Осмысленная жизнь дорогого стоит. За нее надо платить отказом от всего, что греет наше самолюбие. Конфуций говорил, что нужно «преодолевать себя». Но воля к превозмоганию себя неизбежно обостряет и сознание своего «я». Поэтому «самовыправление» не исключает и даже предполагает неврозы, душевное неистовство, даже вспышки агрессии. Здесь кроется главная коллизия китайской жизни. Мы узнаем ее по глубоко сидящим в каждом китайце стратегиям косвенного самоутверждения в виде заботы о сохранении лица, назидательного резонерства, стремления продемонстрировать свое нравственное превосходство.
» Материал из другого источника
Definition HandleGetStructure {B} (r : Request B) : prog Database Response :=
  let empID := urlParam r "employee_id" in
  if empID =?s "" then Ret (http_error "missing employee_id" StatusBadRequest) else
  if db_nil then Ret db_unavailable else
  row <- exec (with_uuid empID (fun u => select_row (fun d =>
         (fun s => (ess_currency_code s, num_out 2 (ess_base_salary s))) <$>
         head (order_by (desc ess_created_at)
           (where_ (fun s => (ess_employee_id s =?s u) && ess_is_active s)
              (tget employee_salary_structures d))))));
  let '(currencyCode, baseSalary) := scan ("INR", of_Z 60000) row in
  let symbol := if currencyCode =?s "USD" then "$" else rupee in
  Ret (ok_json [("data", breakdown_json (CalculateSalaryBreakdown baseSalary currencyCode symbol))]).
End Matrix.

(** ** Properties of the breakdown *)

Definition amount_nonneg (a : ComponentAmount) : Prop := nonneg (Amount a).

Lemma nonneg_lits : nonneg (lit 50 100) /\ nonneg (lit 40 100) /\ nonneg (lit 12 100)
  /\ nonneg (lit 10 100) /\ nonneg (of_Z 200).
Proof. split_and!; reflexivity. Qed.

#[local] Close Scope f64_scope.

(** *** The net pay *)

Definition twelve_percent : lit 12 100 = S754_finite false 8646911284551352 (- 56) := eq_refl.
Definition ten_percent : lit 10 100 = S754_finite false 7205759403792794 (- 56) := eq_refl.

(** A share of one or two units is rounded down to nothing. *)
Lemma share_tiny x l : l = lit 12 100 \/ l = lit 10 100 -> fin x -> canonical x -> units x <= 2 -> units (x * l)%f64 = 0.
Proof.
  intros Hl Hx Cx Hu. destruct x as [sx|sx| |sx m e]; try done; [by destruct Hl as [-> | ->]|].
  simpl in Hx. subst. destruct Cx as (He & _ & Hm). cbn [units] in Hu. assert (1 <= 2 ^ (e + 1074)) by lia.
  destruct Hm as [Hm| ->]; [nia|]. change (2 ^ (-1074 + 1074)) with 1 in Hu. assert (m = 1%positive \/ m = 2%positive) as [-> | ->] by lia.
  all: by destruct Hl as [-> | ->].
Qed.

(** The professional tax is owed on a gross of 15000, hence of 8192 at least. *)
Lemma taxed_gross g : fin g -> canonical g -> (g <? of_Z 15000)%f64 = false -> 8192 * 2 ^ 1074 <= units g.
Proof.
  intros Hg Cg. change (of_Z 15000) with (S754_finite false 8246337208320000 (-39)). unfold fltb, SFltb, SFcompare.
  destruct g as [s|s| |s m e]; try done. simpl in Hg. subst. destruct Cg as (He & _ & Hm). cbn [units].
  intros Hlt. assert (-39 <= e). { destruct (Z.compare_spec e (-39)); [lia|done|lia]. }
  assert (2 ^ 1035 <= 2 ^ (e + 1074)) by (apply Z.pow_le_mono_r; lia).
  destruct Hm as [Hm|Hm]; [|lia].
  replace (8192 * 2 ^ 1074) with (2 ^ 52 * 2 ^ 1035) by (by vm_compute). nia.
Qed.

(** The shares of an amount below the gross. *)
Lemma share_spec x l ml : l = lit 12 100 /\ ml = 8646911284551352%positive \/ l = lit 10 100 /\ ml = 7205759403792794%positive ->
  fin x -> canonical x -> fin (x * l)%f64 /\ canonical (x * l)%f64
  /\ 2 ^ 52 * (units (x * l)%f64 * 2 ^ 56) <= (2 ^ 52 + 1) * (units x * Zpos ml) + 2 ^ 52 * 2 ^ 56.
Proof.
  intros Hl Hx Cx. assert (Hml : 2 ^ 52 <= Zpos ml < 2 ^ 53) by (by destruct Hl as [[_ ->]|[_ ->]]).
  assert (Heq : l = S754_finite false ml (- 56)) by (by destruct Hl as [[-> ->]|[-> ->]]). rewrite Heq.
  pose proof (fmul_close x ml 56 ltac:(lia) Hx Cx) as Hc. change (Z.opp 56) with (-56) in Hc. pose proof (units_bound x Cx) as Hu. pose proof (units_nonneg x) as H0.
  assert (Hf : fin (x * S754_finite false ml (- 56))%f64).
  { destruct (x * S754_finite false ml (- 56))%f64 as [s|s| |s m e]; try done; [|exact (proj1 Hc)]. destruct Hc as [_ Hc]. exfalso.
    assert (2 ^ 2098 * 2 ^ 53 < 2 ^ 2097 * 2 ^ 56) by (by vm_compute). nia. }
  split_and!; [done|apply fmul_canonical; lia|]. pose proof (close_spec _ _ _ Hc Hf) as [Hhi _]. rewrite decide_False in Hhi by done. lia.
Qed.

(** The sum of two finite numbers whose sum is in range. *)
Lemma sum_spec x y : fin x -> fin y -> canonical x -> canonical y -> units x + units y < 2 ^ 2097 ->
  fin (x + y)%f64 /\ canonical (x + y)%f64 /\ 2 ^ 52 * units (x + y)%f64 <= (2 ^ 52 + 1) * (units x + units y).
Proof.
  intros Hx Hy Cx Cy Hlt. pose proof (fadd_close x y Hx Hy Cx Cy) as Hc. assert (Hf : fin (x + y)%f64) by (by eapply close_fin).
  split_and!; [done|by apply fadd_canonical|]. pose proof (close_spec _ _ _ Hc Hf) as [Hhi _]. rewrite decide_True in Hhi by done. lia.
Qed.

Lemma sum_lower x y : fin x -> fin y -> canonical x -> canonical y -> fin (x + y)%f64 ->
  (2 ^ 52 - 1) * (units x + units y) <= 2 ^ 52 * units (x + y)%f64.
Proof.
  intros Hx Hy Cx Cy Hf. pose proof (close_spec _ _ _ (fadd_close x y Hx Hy Cx Cy) Hf) as [_ Hlo].
  rewrite decide_True in Hlo by done. lia.
Qed.

(** The deductions of a gross never exceed it: they are below a quarter of it, up to the units
    that rounding adds, and the professional tax is at most a fortieth. *)
Lemma net_pay_nonneg b h s : nonneg b -> nonneg h -> nonneg s -> canonical b -> canonical h -> canonical s ->
  let gross := (b + h + s)%f64 in let profTax := if (gross <? of_Z 15000)%f64 then f0 else of_Z 200 in
  nonneg (gross - (b * lit 12 100 + gross * lit 10 100 + profTax))%f64.
Proof.
  intros Nb Nh Ns Cb Ch Cs gross profTax. assert (Cbh : canonical (b + h)%f64) by (by apply fadd_canonical).
  assert (Cg : canonical gross) by (by apply fadd_canonical).
  assert (Ng : nonneg gross) by (by repeat apply nonneg_fadd).
  apply sign_cases in Ng as Hg. destruct Hg as [Hg|[Hg|Hg]].
  - by rewrite Hg.
  - assert (Hp : nonneg (b * lit 12 100)%f64) by (by apply nonneg_fmul). unfold profTax. rewrite Hg.
    apply sign_cases in Hp as [-> |[-> |Hp]]; [done..|]. by destruct (b * lit 12 100)%f64.
  - apply fadd_fin in Hg as HF; [|by apply nonneg_fadd|done]. destruct HF as [Fbh Fs].
    apply fadd_fin in Fbh as HF; [|done..]. destruct HF as [Fb Fh].
    pose proof (sum_lower b h Fb Fh Cb Ch Fbh) as L1. pose proof (sum_lower (b + h)%f64 s Fbh Fs Cbh Cs Hg) as L2. fold gross in L2.
    destruct (share_spec b (lit 12 100) _ (or_introl (conj eq_refl eq_refl)) Fb Cb) as (Fp & Cp & Lp).
    destruct (share_spec gross (lit 10 100) _ (or_intror (conj eq_refl eq_refl)) Hg Cg) as (Ft & Ct & Lt).
    pose proof (units_nonneg b). pose proof (units_nonneg h). pose proof (units_nonneg s). pose proof (units_bound gross Cg) as Bg.
    pose proof (units_nonneg (b + h)%f64).
    assert (Bb : (2 ^ 52 - 3) * units b <= 2 ^ 52 * units gross) by lia. clear L1 L2.
    destruct (sum_spec (b * lit 12 100)%f64 (gross * lit 10 100)%f64) as (Fpt & Cpt & Lpt); [done..|lia|].
    set (pt := (b * lit 12 100 + gross * lit 10 100)%f64) in *.
    assert (Ht : fin profTax /\ canonical profTax /\ 40 * units profTax <= units gross).
    { unfold profTax. destruct (gross <? of_Z 15000)%f64 eqn:E; [split_and!; [done|done|simpl; lia]|].
      apply taxed_gross in E; [|done..]. split_and!; [done|by apply valid_canonical|]. 
      replace (units (of_Z 200)) with (200 * 2 ^ 1074) by (by vm_compute). lia. }
    destruct Ht as (Fx & Cx & Lx). clearbody profTax.
    destruct (sum_spec pt profTax) as (Fd & Cd & Ld); [done..|lia|].
    apply fsub_nonneg; [done..|].
    destruct (decide (units gross <= 2)); [|lia].
    rewrite (share_tiny b) in Lpt by (auto || lia). rewrite (share_tiny gross) in Lpt by auto. lia.
Qed.

#[local] Open Scope f64_scope.

(** C36: for every base salary, infinities and NaN included, the gross earnings, the total
    deductions and every earning and deduction are not negative, and neither is the net pay,
    the one difference that the code does not clamp, whatever the rounding: for every float64,
    which is a representation with [valid_binary]. There are three earnings, in the order in
    which the payroll loop reads them, and three deductions, unless the base is zero or less,
    when there are none. *)
Theorem breakdown_amounts base code symbol : valid_binary 53 1024 base = true ->
  let b := CalculateSalaryBreakdown base code symbol in
  nonneg (NetPay b) /\ nonneg (GrossEarnings b) /\ nonneg (TotalDeductions b)
  /\ Forall amount_nonneg (Earnings b) /\ Forall amount_nonneg (Deductions b)
  /\ map Code (Earnings b) = (if base <=? f0 then [] else ["BASIC"; "HRA"; "SPECIAL_ALLOWANCE"])
  /\ map Code (Deductions b) = (if base <=? f0 then [] else ["PF_EMP"; "INCOME_TAX"; "PROF_TAX"]).
Proof.
  intros Hv. apply valid_canonical in Hv. unfold CalculateSalaryBreakdown. destruct (base <=? f0) eqn:Eb; simpl; [by split_and!|].
  pose proof (fleb_zero_false _ Eb) as Hb. destruct nonneg_lits as (H50 & H40 & H12 & H10 & H200).
  set (basic := base * lit 50 100). set (hra := basic * lit 40 100).
  assert (Cb : canonical basic) by (by apply fmul_canonical). assert (Ch : canonical hra) by (by apply fmul_canonical).
  assert (Cs : canonical (clamp0 (base - (basic + hra)))) by (by apply clamp0_canonical, fsub_canonical, fadd_canonical).
  assert (Nb : nonneg basic) by (by apply nonneg_fmul). assert (Nh : nonneg hra) by (by apply nonneg_fmul).
  change (if base - (basic + hra) <? f0 then f0 else base - (basic + hra)) with (clamp0 (base - (basic + hra))).
  pose proof (nonneg_clamp0 (base - (basic + hra))) as Hs. set (special := clamp0 _) in *. clearbody special.
  assert (Ht : forall g, nonneg (if g <? of_Z 15000 then f0 else of_Z 200)).
  { intros g. by destruct (g <? of_Z 15000). }
  split; [by apply net_pay_nonneg|].
  split_and!; repeat constructor; unfold amount_nonneg; simpl; auto 10 with portal.
Qed.

(** Of 12000 the breakdown leaves 10080. *)
Lemma breakdown_amounts_witness :
  nonneg (NetPay (CalculateSalaryBreakdown (of_Z 12000) "INR" "Rs"))
  /\ NetPay (CalculateSalaryBreakdown (of_Z 12000) "INR" "Rs") = of_Z 10080.
Proof. split; [exact (proj1 (breakdown_amounts (of_Z 12000) "INR" "Rs" eq_refl))|by vm_compute]. Defined.

(** ** Properties of the structures *)

Section MatrixProperties.
Context `{Server}.

Definition active_structures (u : string) (d : Database) : list StructRow :=
  where_ (fun s => (ess_employee_id s =?s u) && ess_is_active s)
  (tget employee_salary_structures d).

Lemma deactivated_none u d :
  active_structures u (tput employee_salary_structures
  (set_where (fun s => ess_employee_id s =?s u) (set_ess_is_active false)
     (tget employee_salary_structures d)) d) = [].
Proof.
  unfold active_structures. rewrite tget_tput. apply where_none, Forall_forall.
  intros s Hs. apply elem_of_set_where in Hs as (s0 & _ & ->).
  destruct (ess_employee_id s0 =?s u) eqn:E; [apply andb_false_r|by rewrite E].
Qed.

(** The request is authorised, well formed and for a known employee. *)
Definition structure_request_ok (r : Request StructureRequest) (req : StructureRequest) : Prop :=
  HasRole (claims r) ["SUPER_ADMIN"; "HR_ADMIN"] = true /\ body r = Some req
  /\ (sr_EmployeeID req =?s "") = false /\ (sr_BaseSalary req <=? f0) = false.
Противостояние двух указанных тенденций в человеческой психике, наверное, нельзя разрешить умственно, но можно снять, так сказать, жизненно. Если в усилии «выправить себя» мы наблюдаем за собой, то мы можем наблюдать и за самим наблюдением. Такая внутренняя дистанция самонаблюдения по природе иронична, она освобождает от сознания своего величия, не умаляя его. Она делает возможным обрыв смысла или его «метафорическое скольжение» – последние, как утверждают некоторые, следы присутствия Бога в современном, наглухо законопаченным человеческим разумением мире. Поэтому с известной точки зрения правду говорит как раз тот, кто называет вещи «неправильно», называет в равной мере шутливо и всерьез. Например, в рассказе «Сиротливый цветок любви» певичка из веселого заведения называет свою хозяйку «главкомом». Между тем сходство гарема с армией закреплено в Китае почтенной традицией: его видел еще патриарх китайского военного дела Сунь У.
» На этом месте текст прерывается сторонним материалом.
(* ===== verification/Payroll.v ===== *)
(** * internal/payroll/payroll.go: readiness, runs, advances and payslips *)

From S2P Require Import Prelude Float64 Go Sql Schema Calendar Common Auth Authz AuditTrail Matrix.
From Stdlib Require Import SpecFloat.

#[local] Open Scope prog_scope.

Record ProcessRequest := { pr_Month : Z; pr_Year : Z }.

Record AdvanceRequest := {
  ar_EmployeeID : string;
  ar_Amount : f64;
  ar_Reason : string;
  ar_DeductFromMonth : Z;
  ar_DeductFromYear : Z
}.

(** ** Readiness *)

Record ReadinessResponse := {
  Ready : bool;
  rd_Month : Z;
  rd_Year : Z;
  Errors : list string;
  Warnings : list string;
  Statistics : list (string * json);
  ActionNeeded : string
}.

Definition readiness_json (r : ReadinessResponse) : json :=
  JObj ([("ready", JBool (Ready r)); ("month", JInt (rd_Month r)); ("year", JInt (rd_Year r));
         ("errors", JArr (map JStr (Errors r))); ("warnings", JArr (map JStr (Warnings r)));
         ("statistics", JObj (Statistics r))]
        ++ (if ActionNeeded r =?s "" then [] else [("action_needed", JStr (ActionNeeded r))])).

(** [%02d/%d] *)
Definition period (month year : Z) : string := pad0 2 month +:+ "/" +:+ itoa year.

Definition in_month (month year date : Z) : bool :=
  (month_of date =? month) && (year_of date =? year).

Definition live (e : EmpRow) : bool :=
  (emp_status e =?s "ACTIVE") && match emp_deleted_at e with None => true | _ => false end.

Fixpoint distinct (l : list string) : list string :=
  match l with
  | [] => []
  | x :: l' => if mem_s x l' then distinct l' else x :: distinct l'
  end.

(** An advance still to be deducted in the period. *)
Definition due (month year : Z) (a : AdvRow) : bool :=
  (adv_deduct_from_month a =? month) && (adv_deduct_from_year a =? year)
  && mem_s (adv_status a) ["PENDING"; "APPROVED"].

Record AttendanceCounts := { total : Z; validated : Z; pending : Z; rejected : Z }.

Section Payroll.
Context `{Server}.

Definition count_attendance (month year : Z) : stmt Database AttendanceCounts :=
  select (fun d =>
  let rows := where_ (fun a => in_month month year (day_date a)) (tget attendance_daily_status d) in
  {| total := Z.of_nat (length rows);
     validated := count_where (fun a => day_validation_status a =?s "VALIDATED") rows;
     pending := count_where (fun a => mem_s (day_validation_status a) ["TO_VALIDATE"; "OT_PENDING"]) rows;
     rejected := count_where (fun a => day_validation_status a =?s "REJECTED") rows |}).

(** SELECT COUNT( * ) FROM leave_requests, a table the schema may not have *)
Definition count_leaves (month year : Z) : stmt Database Z :=
  checked (names "leave_requests" ["status"; "start_date"])
  (select (fun d => count_where (fun l => (lrq_status l =?s "APPROVED")
                      && in_month month year (lrq_start_date l)) (tget leave_requests d))).

Definition sum_advances (month year : Z) : stmt Database (Z * f64) :=
  with_int4 month (with_int4 year (select (fun d =>
  let rows := where_ (due month year) (tget payroll_advances d) in
  (Z.of_nat (length rows), num_out 2 (sum_Z (map adv_amount rows)))))).

Definition checkPayrollReadiness (month year : Z) : prog Database ReadinessResponse :=
  if db_nil then
  Ret {| Ready := false; rd_Month := month; rd_Year := year;
         Errors := ["database connection unavailable"]; Warnings := []; Statistics := [];
         ActionNeeded := "" |}
  else
  active <- exec (select (fun d => count_where live (tget employees d)));
  configured <- exec (select (fun d => Z.of_nat (length (distinct (map ess_employee_id
                (where_ ess_is_active (tget employee_salary_structures d)))))));
  let activeEmpCount := scan 0 active in
  let configuredSalaryCount := scan 0 configured in
  let missingSalaries := activeEmpCount - configuredSalaryCount in
  let warnings := if 0 <? missingSalaries
                then [itoa missingSalaries +:+ " active employees do not have a configured salary structure (default base rate will apply)"]
                else [] in
  counts <- exec (count_attendance month year);
  let c := scan {| total := 0; validated := 0; pending := 0; rejected := 0 |} counts in
  let blocked := negb (total c =? 0) && (0 <? pending c) in
  let warnings := if total c =? 0
                then warnings ++ ["No attendance records found for period " +:+ period month year]
                else warnings in
  let errors := if blocked
              then ["PAYROLL_BLOCKED_UNVALIDATED_ATTENDANCE: " +:+ itoa (pending c)
                    +:+ " attendance records are pending validation for period "
                    +:+ period month year]
              else [] in
  let action := if blocked
              then "Validate remaining " +:+ itoa (pending c)
                   +:+ " attendance records before proceeding with payroll execution"
              else "" in
  leaves <- exec (count_leaves month year);
  advances <- exec (sum_advances month year);
  let '(advCount, advAmount) := scan (0, f0) advances in
  Ret {| Ready := Nat.eqb (length errors) 0; rd_Month := month; rd_Year := year;
       Errors := errors; Warnings := warnings;
       Statistics :=
         [("active_employees", JInt activeEmpCount); ("configured_salaries", JInt configuredSalaryCount);
          ("total_attendance_records", JInt (total c)); ("validated_attendance", JInt (validated c));
          ("pending_attendance", JInt (pending c)); ("rejected_attendance", JInt (rejected c));
          ("approved_leaves", JInt (scan 0 leaves)); ("active_advances_count", JInt advCount);
          ("total_advance_amount", JNum advAmount)];
       ActionNeeded := action |}.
Ирония на самом деле подтверждает человеческое достоинство. В ее китайской версии она стремится быть предельно тонкой и прозрачной, практически незаметной. Это сцепление возвышенного и снижающего пафоса в высказывании обладает солидным запасом прочности и в действительности устанавливает вечносущие качества опыта. Именно оно обеспечило классической культуре Китая такую долгую жизнь. И она же придает рассказам Бай Сянь-юна безошибочно человечную тональность.

Таков культурный контекст прозы Бай Сянь-юна, который делает главной ценностью китайской литературы ее утонченность, понимаемую как равноценность сказанного и несказанного, утверждения и отрицания и превыше всего иносказательность и недосказанность сказанного. Иносказательность закономерно находила свое завершение в намеренной невнятности, таинственности языка вплоть до тайнописи в разных ее видах. Культ изощренной «зауми» в тексте вполне согласуется с любовью ученых людей Китая к ритуальным предметам, старинным и курьезным вещицам, их апелляцией к смысловой ауре вещей. Здесь выявляется неожиданная на первый взгляд параллель между «кукольно-окуклившимся» миром персонажей Бай Сянь-юна и декадентством fin dе siècle в Европе с его «антикварной» атмосферой, которая, впрочем, свидетельствует, по выражению Бердяева, об «утонченной Фиваиде» художественно чуткой души. Вот чем оправдывается жизнь героев рассказов Бай Сянь-юна, людей, казалось бы, вполне заурядных.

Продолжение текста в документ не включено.